Bring the salted water to a boil. Cover the pot to speed up the boiling time.
Meanwhile, prepare the leeks: Cut off and discard the top third of the rough green portion and the root ends. Remove any brown or wilted outer layers. Slice the remaining green and white parts into ½-inch-thick rounds. Rinse the leek slices in several changes of cold water, swishing them around to remove all soil and grit.
In a large skillet, heat the olive oil over medium heat. Crumble the sausage meat into the skillet and cook, breaking up the lumps, until golden, about 5 minutes. Add the leeks to the skillet and cook, stirring, until wilted, about 5 minutes. Stir in the shallots and cook for 1 minute. Add 1 tablespoon (note, the recipe calls for 2 tablespoons total but you reserve the other tablespoon for later) of the butter, the peas, and stock. Heat to a boil, reduce the heat to medium-low, and simmer gently for 5 minutes. Season with salt and pepper, cover the skillet, and set aside.

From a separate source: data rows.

(** *** Update responses: jsonUpdateContextResponse.cpp *)

Definition upcrs_contextResponse (value : string) (pd : Responses) : cpp (string * Responses) :=
  ok (new_element (mkElementResponse ContextElement_pattern no_status) pd).
Definition upcrs_entityIdId (value : string) (pd : Responses) : cpp (string * Responses) :=
  ok (on_element over_response (on_entity (set_eid_id value)) pd).
Definition upcrs_entityIdType (value : string) (pd : Responses) : cpp (string * Responses) :=
  ok (on_element over_response (on_entity (set_eid_type value)) pd).
Definition upcrs_entityIdIsPattern (value : string) (pd : Responses) : cpp (string * Responses) :=
  pd ← on_element over_response (on_entity (set_eid_isPattern value)) pd; Ret (isPattern_answer value, pd).
Definition upcrs_attributeDomainName (value : string) (pd : Responses) : cpp (string * Responses) :=
  ok (on_element over_response (set_domain value) pd).
Definition upcrs_attribute (value : string) (pd : Responses) : cpp (string * Responses) :=
  ok (new_attribute over_response er_element (ContextAttribute_none memNumber memBool) pd).
Definition upcrs_attributeName (value : string) (pd : Responses) : cpp (string * Responses) :=
  ok (on_attribute over_response (set_ca_name value) pd).
Definition upcrs_attributeType (value : string) (pd : Responses) : cpp (string * Responses) :=
  ok (on_attribute over_response (set_ca_type value) pd).
Definition upcrs_attributeValue (value : string) (pd : Responses) : cpp (string * Responses) :=
  ok (attribute_value over_response value pd).
Definition upcrs_attributeMetadata (value : string) (pd : Responses) : cpp (string * Responses) :=
  ok (new_metadata over_response er_element (Metadata_empty memNumber memBool) pd).
Definition upcrs_attributeMetadataName (value : string) (pd : Responses) : cpp (string * Responses) :=
  ok (on_metadata over_response (set_md_name value) pd).
Definition upcrs_attributeMetadataType (value : string) (pd : Responses) : cpp (string * Responses) :=
  ok (on_metadata over_response (set_md_type value) pd).
Definition upcrs_attributeMetadataValue (value : string) (pd : Responses) : cpp (string * Responses) :=
  ok (on_metadata over_response (set_md_value value) pd).
Definition upcrs_domainMetadata (value : string) (pd : Responses) : cpp (string * Responses) :=
  ok (new_domainMetadata over_response er_element (Metadata_empty memNumber memBool) pd).
Definition upcrs_domainMetadataName (value : string) (pd : Responses) : cpp (string * Responses) :=
  ok (on_domain over_response (set_md_name value) pd).
Definition upcrs_domainMetadataType (value : string) (pd : Responses) : cpp (string * Responses) :=
  ok (on_domain over_response (set_md_type value) pd).
Definition upcrs_domainMetadataValue (value : string) (pd : Responses) : cpp (string * Responses) :=
  ok (on_domain over_response (set_md_value value) pd).
Definition upcrs_statusCodeCode (value : string) (pd : Responses) : cpp (string * Responses) :=
  ok (on_entry (on_status (set_rs_code (atoi (c_str value)))) pd).
Definition upcrs_statusCodeReasonPhrase (value : string) (pd : Responses) : cpp (string * Responses) :=
  ok (on_entry (on_status (set_rs_reason value)) pd).
Definition upcrs_statusCodeDetails (value : string) (pd : Responses) : cpp (string * Responses) :=
  ok (on_entry (on_status (set_rs_details value)) pd).
Definition upcrs_errorCodeCode (value : string) (pd : Responses) : cpp (string * Responses) :=
  ok (on_rest (set_rs_code (atoi (c_str value))) pd).
Definition upcrs_errorCodeReasonPhrase (value : string) (pd : Responses) : cpp (string * Responses) :=
  ok (on_rest (set_rs_reason value) pd).
Definition upcrs_errorCodeDetails (value : string) (pd : Responses) : cpp (string * Responses) :=
  ok (on_rest (set_rs_details value) pd).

Note: One thing you might want to do is separate the leek strands when cooking. I thought that they cooked a little bit better that way, but that might just be me. Also, if you can’t find prepared sausages in your grocery store, look for bulk sausage. I used bulk as my store didn’t have the sausages in casing and it worked out fine.
In the meantime, stir the bow ties into the boiling water. When the water returns to a boil, uncover the pot. Cook the pasta, stirring occasionally, until al dente (tender, but firm), about 12 minutes. Drain the bow ties well and return them to the pot over low heat.
Add the sausage and leek sauce to the pasta and toss well until the pasta is coated. Remove the pot from the heat, add the remaining 1 tablespoon of butter and the grated cheese, and toss well. Serve immediately, passing additional grated cheese on the side, if you like. (Note: I like!).
1 comment:
This is a great recipe. I made it last night and could barely make myself stop eating the entire pan! (and this recipe makes alot!)
I ommitted the peas, just beacuse I don't care for them, and it was still a marvelous combination of flavors. The sauce really comes together with the final tablespoon of butter and cheese.